Comparative Investigation on a Eutectic Mixture, Coamorphous Mixture, and Cocrystal of Imatinib and Curcumin: Preparation, Characterization, and Property Evaluation

Multidrug solid systems (eutectic, coamorphous, and cocrystalline) offer potential to simultaneously improve both drugs’ properties. Yet, systematic comparisons of these forms for a given drug combination remain scarce. Imatinib (IM) and curcumin (CUR) demonstrate synergistic anticancer activity, and both are classified as BCS II drugs, characterized by poor solubility and bioavailability.

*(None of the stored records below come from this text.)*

(** Scenario E: every attempt fails; each recipient is tried
    [max_retries + 1] times with the backoff waits in between, is recorded
    as failed, and the batch goes on to the next recipient. *)
Example scenario_all_attempts_fail :
  let run :=
    send_batch Example.failing_net Example.plain_world Example.two_recipients
      "Hello" "<p>Hi</p>" 30 120 2 None Example.fresh_state in
  schedule (snd run)
  = [Attempt "ann@example.com" false; Wait Backoff 60;
     Attempt "ann@example.com" false; Wait Backoff 120;
     Attempt "ann@example.com" false;
     Wait BetweenRecipients 30;
     Attempt "bob@example.com" false; Wait Backoff 60;
     Attempt "bob@example.com" false; Wait Backoff 120;
     Attempt "bob@example.com" false]
  /\ exists res st',
       fst run = (Return res, st')
       /\ failed res = 2 /\ sent res = 0
       /\ map status (details res) = ["failed"; "failed"].
Proof. vm_compute. split; [reflexivity|]. do 2 eexists. repeat split. Qed.

(** ** Markup preprocessor *)

(** Induction on a parse tree: a tag's children satisfy the property. *)
Lemma node_induction (P : node -> Prop) :
  (forall nm attrs ch, Forall P ch -> P (Tag nm attrs ch)) ->
  (forall t, P (NavigableString t)) ->
  (forall t, P (Comment t)) ->
  (forall t, P (Doctype t)) ->
  (forall t, P (CData t)) ->
  (forall t, P (ProcessingInstruction t)) ->
  (forall t, P (Declaration t)) ->
  forall n, P n.
Proof.
  intros Htag Hstr Hcom Hdoc Hcdata Hpi Hdecl.
  fix IH 1. intros [nm attrs ch|t|t|t|t|t|t];
    [|apply Hstr|apply Hcom|apply Hdoc|apply Hcdata|apply Hpi|apply Hdecl].
  apply Htag. induction ch as [|c ch IHch]; constructor.
  - apply IH.
  - exact IHch.
Qed.

Lemma flat_map_nil_Forall {A B : Type} (f : A -> list B) (l : list A) :
  Forall (fun x => f x = []) l -> flat_map f l = [].
Proof. induction 1 as [|x l Hx _ IH]; simpl; [|rewrite Hx, IH]; reflexivity. Qed.

Lemma flat_map_ext_Forall {A B : Type} (f g : A -> list B) (l : list A) :
  Forall (fun x => f x = g x) l -> flat_map f l = flat_map g l.
Proof. induction 1 as [|x l Hx _ IH]; simpl; [|rewrite Hx, IH]; reflexivity. Qed.

Lemma flat_map_flat_map {A B C : Type} (f : A -> list B) (g : B -> list C)
  (l : list A) :
  flat_map g (flat_map f l) = flat_map (fun x => flat_map g (f x)) l.
Proof.
  induction l as [|x l IH]; [reflexivity|].
  cbn [flat_map]. now rewrite flat_map_app, IH.
Qed.

Section DecomposeFacts.

Variable names : list string.

(** No tag of these names is left. *)
Lemma decompose_all_complete n :
  flat_map (Bs4.find_all names) (Bs4.decompose_all names n) = [].
Proof.
  induction n as [nm attrs ch IH|t|t|t|t|t|t] using node_induction;
    try reflexivity.
  cbn [Bs4.decompose_all].
  destruct (Bs4.in_names nm names) eqn:E; [reflexivity|].
  cbn [flat_map Bs4.find_all]. rewrite E, app_nil_r. cbn [app].
  rewrite flat_map_flat_map. apply flat_map_nil_Forall. exact IH.
Qed.

(** What is left is what stood outside these tags, in place. *)
Lemma decompose_all_outline n :
  forall depth,
    flat_map (outline depth) (Bs4.decompose_all names n)
    = outline_outside names depth n.
Proof.
  induction n as [nm attrs ch IH|t|t|t|t|t|t] using node_induction;
    intros depth; try reflexivity.
  cbn [Bs4.decompose_all outline_outside].
  destruct (Bs4.in_names nm names) eqn:E; [reflexivity|].
  cbn [flat_map outline]. rewrite app_nil_r. f_equal.
  rewrite flat_map_flat_map. apply flat_map_ext_Forall.
  eapply Forall_impl; [|exact IH]. intros c Hc. apply Hc.
Qed.

(** A tree without such tags is left as it is. *)
Lemma decompose_all_clean n :
  Bs4.find_all names n = [] -> Bs4.decompose_all names n = [n].
Proof.
  induction n as [nm attrs ch IH|t|t|t|t|t|t] using node_induction;
    intros Hclean; try reflexivity.
  cbn [Bs4.find_all] in Hclean. cbn [Bs4.decompose_all].
  destruct (Bs4.in_names nm names); [discriminate|].
  cbn [app] in Hclean. do 2 f_equal.
  induction IH as [|c ch Hc _ IHch]; [reflexivity|].
  cbn [flat_map] in *. apply app_eq_nil in Hclean as [H1 H2].
  rewrite (Hc H1), (IHch H2). reflexivity.
Qed.

End DecomposeFacts.

(** C7.  For every input, [sanitize_html] returns a string.  When html5lib
    parses the input, the result is the serialization of a document that
    has no script and no style element and in which everything that stood
    outside such elements is kept, in place; a document that had none is
    serialized as it was parsed.  When parsing fails the result is the
    input itself.  On the document that html5lib builds from
    [<p>Hi</p><script>evil()</script>] the result has no script element
    and keeps [<p>Hi</p>]. *)
Theorem sanitize_html_removes_script_and_style (world : markup_world)
  (html : string) :
  match parse_html5lib world html with
  | None => sanitize_html world html = html
  | Some doc =>
      exists clean,
        sanitize_html world html = Bs4.decode clean
        /\ flat_map (Bs4.find_all ["script"; "style"]) clean = []
        /\ flat_map (outline 0) clean
           = flat_map (outline_outside ["script"; "style"] 0) doc
        /\ (flat_map (Bs4.find_all ["script"; "style"]) doc = [] ->
            clean = doc)
        /\ (doc = MarkupExample.script_doc ->
            sanitize_html world html
            = "<html><head></head><body><p>Hi</p></body></html>")
  end.
Proof.
  unfold sanitize_html.
  destruct (parse_html5lib world html) as [doc|]; [|reflexivity].
  exists (flat_map (Bs4.decompose_all ["script"; "style"]) doc).
  split; [reflexivity|]. split.
  { rewrite flat_map_flat_map. apply flat_map_nil_Forall, Forall_forall.
    intros n _. apply decompose_all_complete. }
  split.
  { rewrite flat_map_flat_map. apply flat_map_ext_Forall, Forall_forall.
    intros n _. apply decompose_all_outline. }
  split.
  { intros Hclean. induction doc as [|n doc IH]; [reflexivity|].
    cbn [flat_map] in *. apply app_eq_nil in Hclean as [H1 H2].
    rewrite (decompose_all_clean _ n H1), (IH H2). reflexivity. }
  intros ->. reflexivity.
Qed.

Herein, a eutectic mixture (IM-CUR EM), coamorphous mixture (IM-CUR CM), and cocrystal (IM-CUR CC) involving IM and CUR were successfully prepared and fully characterized. Combined DSC and PXRD analyses revealed that IM-CUR CC exhibited an intermediate melting point and distinct diffraction peaks compared to individual components, whereas IM-CUR EM showed a lower melting endotherm with unchanged diffraction patterns. The amorphization of IM-CUR CA was verified by the absence of crystalline reflections (halo pattern) in the PXRD analysis and the presence of a single glass transition event in both DSC and modulated DSC thermograms. Crystal structure and FTIR analyses revealed strong intermolecular hydrogen bonding between the piperazine N of IM and phenolic O–H of CUR in both cocrystalline and coamorphous phases. Stability, dissolution and compaction performances, and anticancer activity were systematically evaluated. Notably, IM-CUR EM exhibited superior dissolution performance, while IM-CUR CA and IM-CUR CC showed an improved anticancer effect. All three solid forms exhibited excellent stability. The comparative study offers valuable guidance for the development of synergistic formulations of IM and CUR.